● **INSTRUCTIONS TO FOLLOW**: Print verbatim the opening line of the material and every subsequent line through the one containing "destruct (Hq Hnn)".

● **RECORD EXCERPTS**:

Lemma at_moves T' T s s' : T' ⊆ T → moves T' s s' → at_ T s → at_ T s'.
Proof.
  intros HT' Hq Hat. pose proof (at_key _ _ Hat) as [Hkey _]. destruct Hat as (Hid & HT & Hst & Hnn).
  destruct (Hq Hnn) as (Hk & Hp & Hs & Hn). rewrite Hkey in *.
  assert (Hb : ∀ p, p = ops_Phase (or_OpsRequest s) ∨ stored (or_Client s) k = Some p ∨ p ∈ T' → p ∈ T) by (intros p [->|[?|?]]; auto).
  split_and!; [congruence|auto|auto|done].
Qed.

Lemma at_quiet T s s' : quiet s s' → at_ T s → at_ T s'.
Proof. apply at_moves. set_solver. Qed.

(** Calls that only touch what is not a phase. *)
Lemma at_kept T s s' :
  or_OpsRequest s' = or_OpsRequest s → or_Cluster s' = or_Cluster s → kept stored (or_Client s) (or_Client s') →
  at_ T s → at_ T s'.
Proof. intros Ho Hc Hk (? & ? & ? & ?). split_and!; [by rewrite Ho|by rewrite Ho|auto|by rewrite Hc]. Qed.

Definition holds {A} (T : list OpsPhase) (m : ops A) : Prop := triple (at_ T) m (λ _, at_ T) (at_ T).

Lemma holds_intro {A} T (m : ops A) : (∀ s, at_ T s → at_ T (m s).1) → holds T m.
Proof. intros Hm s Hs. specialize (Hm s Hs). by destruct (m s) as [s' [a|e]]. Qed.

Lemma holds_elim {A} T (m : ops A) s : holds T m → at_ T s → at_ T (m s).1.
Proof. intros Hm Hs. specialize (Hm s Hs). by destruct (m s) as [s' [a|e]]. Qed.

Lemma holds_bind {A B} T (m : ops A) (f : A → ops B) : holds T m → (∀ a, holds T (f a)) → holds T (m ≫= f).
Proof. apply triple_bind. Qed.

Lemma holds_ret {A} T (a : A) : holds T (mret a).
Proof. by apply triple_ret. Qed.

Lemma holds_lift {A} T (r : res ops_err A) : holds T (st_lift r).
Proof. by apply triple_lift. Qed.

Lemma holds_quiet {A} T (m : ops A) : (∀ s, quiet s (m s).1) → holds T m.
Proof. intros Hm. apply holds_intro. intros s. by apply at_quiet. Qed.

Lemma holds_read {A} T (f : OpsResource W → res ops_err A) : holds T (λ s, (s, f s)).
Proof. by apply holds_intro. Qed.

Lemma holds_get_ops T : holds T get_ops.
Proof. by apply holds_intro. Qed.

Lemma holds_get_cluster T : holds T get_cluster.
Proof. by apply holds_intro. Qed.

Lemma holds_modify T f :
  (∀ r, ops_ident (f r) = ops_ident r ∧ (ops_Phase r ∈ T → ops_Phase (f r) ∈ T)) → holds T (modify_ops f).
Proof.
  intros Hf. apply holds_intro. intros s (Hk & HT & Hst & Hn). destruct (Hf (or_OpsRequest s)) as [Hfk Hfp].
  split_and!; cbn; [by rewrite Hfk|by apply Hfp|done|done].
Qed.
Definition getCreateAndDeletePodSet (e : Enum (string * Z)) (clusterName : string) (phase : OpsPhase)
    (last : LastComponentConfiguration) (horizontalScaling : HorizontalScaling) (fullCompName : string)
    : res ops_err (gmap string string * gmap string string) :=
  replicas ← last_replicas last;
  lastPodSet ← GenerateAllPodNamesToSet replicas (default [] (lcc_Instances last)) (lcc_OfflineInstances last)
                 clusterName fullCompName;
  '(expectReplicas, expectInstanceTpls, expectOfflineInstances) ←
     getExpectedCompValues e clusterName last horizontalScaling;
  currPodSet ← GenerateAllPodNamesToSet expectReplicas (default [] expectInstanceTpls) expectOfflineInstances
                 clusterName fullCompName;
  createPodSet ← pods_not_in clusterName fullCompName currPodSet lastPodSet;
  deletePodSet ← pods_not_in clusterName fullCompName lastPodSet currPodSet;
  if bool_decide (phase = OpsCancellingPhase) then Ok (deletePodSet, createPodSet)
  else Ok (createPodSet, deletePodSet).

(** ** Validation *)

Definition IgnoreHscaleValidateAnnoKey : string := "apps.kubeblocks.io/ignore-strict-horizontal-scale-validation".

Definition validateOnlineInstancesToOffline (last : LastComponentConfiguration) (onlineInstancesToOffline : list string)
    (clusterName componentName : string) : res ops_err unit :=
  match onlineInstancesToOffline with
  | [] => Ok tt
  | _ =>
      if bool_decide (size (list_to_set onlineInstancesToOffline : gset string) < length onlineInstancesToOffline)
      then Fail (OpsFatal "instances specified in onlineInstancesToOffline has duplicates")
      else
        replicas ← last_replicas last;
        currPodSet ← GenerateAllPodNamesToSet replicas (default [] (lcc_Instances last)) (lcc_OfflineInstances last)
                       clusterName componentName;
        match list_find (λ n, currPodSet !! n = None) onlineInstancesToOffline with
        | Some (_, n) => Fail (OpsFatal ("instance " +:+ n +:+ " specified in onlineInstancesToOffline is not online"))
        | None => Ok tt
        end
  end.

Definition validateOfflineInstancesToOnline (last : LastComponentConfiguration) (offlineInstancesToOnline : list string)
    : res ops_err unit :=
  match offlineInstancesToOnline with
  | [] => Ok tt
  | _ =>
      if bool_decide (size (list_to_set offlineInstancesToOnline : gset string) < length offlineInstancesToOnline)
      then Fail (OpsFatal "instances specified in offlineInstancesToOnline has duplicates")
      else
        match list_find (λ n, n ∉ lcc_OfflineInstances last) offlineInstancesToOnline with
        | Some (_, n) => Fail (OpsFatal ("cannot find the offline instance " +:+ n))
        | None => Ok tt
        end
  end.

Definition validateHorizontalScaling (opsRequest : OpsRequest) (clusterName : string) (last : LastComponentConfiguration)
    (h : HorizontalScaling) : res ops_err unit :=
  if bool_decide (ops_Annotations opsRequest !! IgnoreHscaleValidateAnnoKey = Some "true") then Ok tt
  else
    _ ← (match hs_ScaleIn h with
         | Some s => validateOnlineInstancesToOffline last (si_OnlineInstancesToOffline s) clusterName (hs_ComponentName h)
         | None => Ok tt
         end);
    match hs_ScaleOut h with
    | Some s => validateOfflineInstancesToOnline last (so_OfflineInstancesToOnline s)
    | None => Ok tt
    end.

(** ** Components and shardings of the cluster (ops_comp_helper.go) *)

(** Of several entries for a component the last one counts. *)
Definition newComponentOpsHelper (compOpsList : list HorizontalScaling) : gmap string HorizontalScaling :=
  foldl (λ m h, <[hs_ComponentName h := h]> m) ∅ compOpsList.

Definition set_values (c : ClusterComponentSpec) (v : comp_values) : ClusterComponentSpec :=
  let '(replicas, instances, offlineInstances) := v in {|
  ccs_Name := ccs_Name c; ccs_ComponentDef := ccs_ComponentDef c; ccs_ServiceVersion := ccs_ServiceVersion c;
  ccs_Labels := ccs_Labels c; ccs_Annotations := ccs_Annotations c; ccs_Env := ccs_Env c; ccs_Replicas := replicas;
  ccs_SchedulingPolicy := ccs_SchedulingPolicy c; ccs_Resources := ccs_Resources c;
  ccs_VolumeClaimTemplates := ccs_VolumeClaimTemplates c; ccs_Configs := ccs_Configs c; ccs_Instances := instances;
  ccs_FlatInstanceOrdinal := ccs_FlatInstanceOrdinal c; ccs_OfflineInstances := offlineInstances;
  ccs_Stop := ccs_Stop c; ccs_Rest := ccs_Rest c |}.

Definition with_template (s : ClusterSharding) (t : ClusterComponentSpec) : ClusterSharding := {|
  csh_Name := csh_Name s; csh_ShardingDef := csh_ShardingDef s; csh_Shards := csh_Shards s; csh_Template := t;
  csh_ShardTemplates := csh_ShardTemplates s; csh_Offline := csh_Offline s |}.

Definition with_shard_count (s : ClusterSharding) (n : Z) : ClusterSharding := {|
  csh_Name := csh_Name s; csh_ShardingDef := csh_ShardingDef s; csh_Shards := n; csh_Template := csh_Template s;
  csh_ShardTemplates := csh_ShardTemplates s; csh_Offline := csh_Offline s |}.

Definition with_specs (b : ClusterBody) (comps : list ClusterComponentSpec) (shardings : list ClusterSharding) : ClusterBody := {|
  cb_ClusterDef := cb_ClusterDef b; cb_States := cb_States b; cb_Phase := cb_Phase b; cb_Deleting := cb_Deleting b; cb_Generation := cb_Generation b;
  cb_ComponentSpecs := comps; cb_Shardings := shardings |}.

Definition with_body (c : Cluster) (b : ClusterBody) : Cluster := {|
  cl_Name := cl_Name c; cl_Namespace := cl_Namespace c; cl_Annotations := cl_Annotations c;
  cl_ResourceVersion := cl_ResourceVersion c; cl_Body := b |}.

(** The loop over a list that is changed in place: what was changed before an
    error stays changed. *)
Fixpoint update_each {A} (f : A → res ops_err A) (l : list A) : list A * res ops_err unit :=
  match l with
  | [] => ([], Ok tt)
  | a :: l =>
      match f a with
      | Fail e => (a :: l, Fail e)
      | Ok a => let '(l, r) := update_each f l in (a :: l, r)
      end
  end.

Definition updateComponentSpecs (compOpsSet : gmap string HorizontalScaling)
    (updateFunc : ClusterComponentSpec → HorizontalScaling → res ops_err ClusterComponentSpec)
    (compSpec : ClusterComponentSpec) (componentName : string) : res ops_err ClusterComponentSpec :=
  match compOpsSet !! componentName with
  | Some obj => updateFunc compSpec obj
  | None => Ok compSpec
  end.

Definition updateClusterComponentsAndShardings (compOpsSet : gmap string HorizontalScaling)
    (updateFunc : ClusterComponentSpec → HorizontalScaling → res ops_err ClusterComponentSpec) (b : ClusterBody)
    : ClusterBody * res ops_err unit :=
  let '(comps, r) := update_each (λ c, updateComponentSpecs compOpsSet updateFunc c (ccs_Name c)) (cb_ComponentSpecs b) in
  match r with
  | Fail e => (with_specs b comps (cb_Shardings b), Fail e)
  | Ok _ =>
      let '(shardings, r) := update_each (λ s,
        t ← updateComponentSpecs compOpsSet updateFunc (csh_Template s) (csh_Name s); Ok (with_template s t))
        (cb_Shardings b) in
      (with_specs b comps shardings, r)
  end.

● **EXERCISE RESULT**:
Lemma at_moves T' T s s' : T' ⊆ T → moves T' s s' → at_ T s → at_ T s'.
Proof.
  intros HT' Hq Hat. pose proof (at_key _ _ Hat) as [Hkey _]. destruct Hat as (Hid & HT & Hst & Hnn).
  destruct (Hq Hnn) as (Hk & Hp & Hs & Hn). rewrite Hkey in *.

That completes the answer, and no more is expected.